>>>>>

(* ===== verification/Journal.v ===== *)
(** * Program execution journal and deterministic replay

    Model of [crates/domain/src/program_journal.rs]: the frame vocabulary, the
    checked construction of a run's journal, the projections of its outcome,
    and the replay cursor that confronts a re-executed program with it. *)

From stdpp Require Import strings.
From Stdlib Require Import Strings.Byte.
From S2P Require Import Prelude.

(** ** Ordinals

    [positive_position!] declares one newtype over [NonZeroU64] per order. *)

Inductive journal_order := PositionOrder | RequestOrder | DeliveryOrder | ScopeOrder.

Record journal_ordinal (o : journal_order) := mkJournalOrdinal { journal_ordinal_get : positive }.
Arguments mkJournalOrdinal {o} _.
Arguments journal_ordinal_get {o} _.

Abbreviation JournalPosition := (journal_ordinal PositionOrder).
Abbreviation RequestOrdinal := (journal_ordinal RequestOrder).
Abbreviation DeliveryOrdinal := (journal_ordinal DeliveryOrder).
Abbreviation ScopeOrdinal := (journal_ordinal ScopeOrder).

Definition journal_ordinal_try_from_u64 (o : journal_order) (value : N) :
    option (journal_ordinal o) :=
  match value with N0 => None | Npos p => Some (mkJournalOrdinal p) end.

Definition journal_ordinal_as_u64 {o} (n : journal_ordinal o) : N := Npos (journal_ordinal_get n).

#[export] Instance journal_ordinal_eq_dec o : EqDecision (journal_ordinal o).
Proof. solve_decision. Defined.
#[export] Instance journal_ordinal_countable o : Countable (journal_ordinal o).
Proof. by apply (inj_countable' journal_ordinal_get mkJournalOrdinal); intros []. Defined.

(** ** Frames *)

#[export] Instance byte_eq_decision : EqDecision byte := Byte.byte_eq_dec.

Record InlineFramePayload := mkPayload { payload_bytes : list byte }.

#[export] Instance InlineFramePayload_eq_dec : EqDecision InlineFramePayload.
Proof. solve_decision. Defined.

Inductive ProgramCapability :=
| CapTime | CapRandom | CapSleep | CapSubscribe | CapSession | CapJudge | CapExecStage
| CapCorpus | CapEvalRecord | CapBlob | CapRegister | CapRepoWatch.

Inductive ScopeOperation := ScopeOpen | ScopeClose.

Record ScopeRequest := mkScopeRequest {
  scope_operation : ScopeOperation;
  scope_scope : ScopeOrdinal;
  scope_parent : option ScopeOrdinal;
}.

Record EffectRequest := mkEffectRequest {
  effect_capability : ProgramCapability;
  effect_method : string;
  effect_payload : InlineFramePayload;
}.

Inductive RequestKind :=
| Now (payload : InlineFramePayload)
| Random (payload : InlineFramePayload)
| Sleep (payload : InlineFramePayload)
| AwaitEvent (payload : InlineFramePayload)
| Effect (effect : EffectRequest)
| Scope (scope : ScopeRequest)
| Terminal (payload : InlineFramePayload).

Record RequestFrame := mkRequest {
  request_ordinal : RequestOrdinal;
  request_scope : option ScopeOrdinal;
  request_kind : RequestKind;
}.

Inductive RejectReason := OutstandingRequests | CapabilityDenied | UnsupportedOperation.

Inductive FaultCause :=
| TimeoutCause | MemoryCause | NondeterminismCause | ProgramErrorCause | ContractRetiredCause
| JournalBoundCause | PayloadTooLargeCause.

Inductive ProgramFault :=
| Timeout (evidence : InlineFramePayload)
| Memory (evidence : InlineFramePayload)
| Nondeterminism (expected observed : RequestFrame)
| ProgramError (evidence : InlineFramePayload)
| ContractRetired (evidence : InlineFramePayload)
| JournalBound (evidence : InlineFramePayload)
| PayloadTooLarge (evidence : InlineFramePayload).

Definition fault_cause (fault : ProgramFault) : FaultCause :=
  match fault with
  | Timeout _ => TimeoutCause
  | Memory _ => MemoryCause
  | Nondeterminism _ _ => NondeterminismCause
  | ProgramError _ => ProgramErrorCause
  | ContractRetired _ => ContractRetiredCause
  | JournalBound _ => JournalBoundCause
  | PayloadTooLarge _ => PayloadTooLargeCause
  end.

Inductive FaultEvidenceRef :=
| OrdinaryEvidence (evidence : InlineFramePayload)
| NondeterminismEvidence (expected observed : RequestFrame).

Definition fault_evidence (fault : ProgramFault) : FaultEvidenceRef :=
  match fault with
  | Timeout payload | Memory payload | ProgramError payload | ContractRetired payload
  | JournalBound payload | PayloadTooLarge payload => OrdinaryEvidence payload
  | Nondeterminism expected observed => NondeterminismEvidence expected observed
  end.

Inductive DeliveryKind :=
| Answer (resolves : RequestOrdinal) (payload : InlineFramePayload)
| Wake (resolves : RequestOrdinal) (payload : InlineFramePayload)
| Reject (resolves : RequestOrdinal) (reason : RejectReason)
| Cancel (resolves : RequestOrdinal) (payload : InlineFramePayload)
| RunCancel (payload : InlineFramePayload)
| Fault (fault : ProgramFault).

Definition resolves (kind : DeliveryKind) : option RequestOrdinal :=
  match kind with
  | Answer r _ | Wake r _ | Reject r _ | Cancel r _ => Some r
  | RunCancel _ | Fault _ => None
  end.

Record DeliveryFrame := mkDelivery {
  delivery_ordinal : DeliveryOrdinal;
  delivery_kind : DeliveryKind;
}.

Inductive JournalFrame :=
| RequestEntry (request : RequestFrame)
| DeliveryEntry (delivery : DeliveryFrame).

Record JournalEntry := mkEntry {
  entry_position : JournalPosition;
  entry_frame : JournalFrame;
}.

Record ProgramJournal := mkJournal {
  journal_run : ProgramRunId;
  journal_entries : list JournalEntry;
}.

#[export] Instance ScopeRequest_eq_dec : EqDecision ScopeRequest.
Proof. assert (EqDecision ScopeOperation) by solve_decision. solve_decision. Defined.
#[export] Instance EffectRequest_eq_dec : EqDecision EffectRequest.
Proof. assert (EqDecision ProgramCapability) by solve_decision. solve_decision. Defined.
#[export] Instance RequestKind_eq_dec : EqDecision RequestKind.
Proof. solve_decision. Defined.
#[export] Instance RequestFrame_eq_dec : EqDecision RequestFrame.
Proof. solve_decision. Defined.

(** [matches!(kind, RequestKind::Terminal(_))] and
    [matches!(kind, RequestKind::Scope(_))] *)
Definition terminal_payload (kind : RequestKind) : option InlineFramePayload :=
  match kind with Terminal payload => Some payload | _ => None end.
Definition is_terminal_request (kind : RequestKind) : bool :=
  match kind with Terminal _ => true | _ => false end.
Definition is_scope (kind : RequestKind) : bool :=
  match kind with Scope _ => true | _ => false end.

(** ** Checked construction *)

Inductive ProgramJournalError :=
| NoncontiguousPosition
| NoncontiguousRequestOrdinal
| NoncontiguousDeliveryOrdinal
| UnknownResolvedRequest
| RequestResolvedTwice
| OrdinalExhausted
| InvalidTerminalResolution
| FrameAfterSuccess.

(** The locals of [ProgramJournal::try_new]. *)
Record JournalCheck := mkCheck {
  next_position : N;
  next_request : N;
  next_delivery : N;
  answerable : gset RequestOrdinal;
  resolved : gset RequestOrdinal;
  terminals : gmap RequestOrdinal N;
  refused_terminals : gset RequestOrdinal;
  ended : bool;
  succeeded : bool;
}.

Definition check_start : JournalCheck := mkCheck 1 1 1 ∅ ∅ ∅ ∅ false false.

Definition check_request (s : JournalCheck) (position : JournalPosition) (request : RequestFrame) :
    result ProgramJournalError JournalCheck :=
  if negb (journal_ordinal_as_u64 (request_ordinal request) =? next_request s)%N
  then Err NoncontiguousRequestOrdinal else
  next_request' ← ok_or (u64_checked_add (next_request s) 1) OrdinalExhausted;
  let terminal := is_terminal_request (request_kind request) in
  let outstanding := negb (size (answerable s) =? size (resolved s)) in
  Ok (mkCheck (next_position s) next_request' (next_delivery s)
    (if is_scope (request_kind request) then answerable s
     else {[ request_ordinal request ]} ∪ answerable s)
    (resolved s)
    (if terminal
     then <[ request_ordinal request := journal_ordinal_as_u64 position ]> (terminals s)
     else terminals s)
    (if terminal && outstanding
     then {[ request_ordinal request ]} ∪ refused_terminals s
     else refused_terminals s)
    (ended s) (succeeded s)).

<<<<<

Quote the records above exactly, from the first line through the line containing "and the replay", and nothing more.

(* ===== verification/Journal.v ===== *)
(** * Program execution journal and deterministic replay

    Model of [crates/domain/src/program_journal.rs]: the frame vocabulary, the
    checked construction of a run's journal, the projections of its outcome,
    and the replay cursor that confronts a re-executed program with it. *)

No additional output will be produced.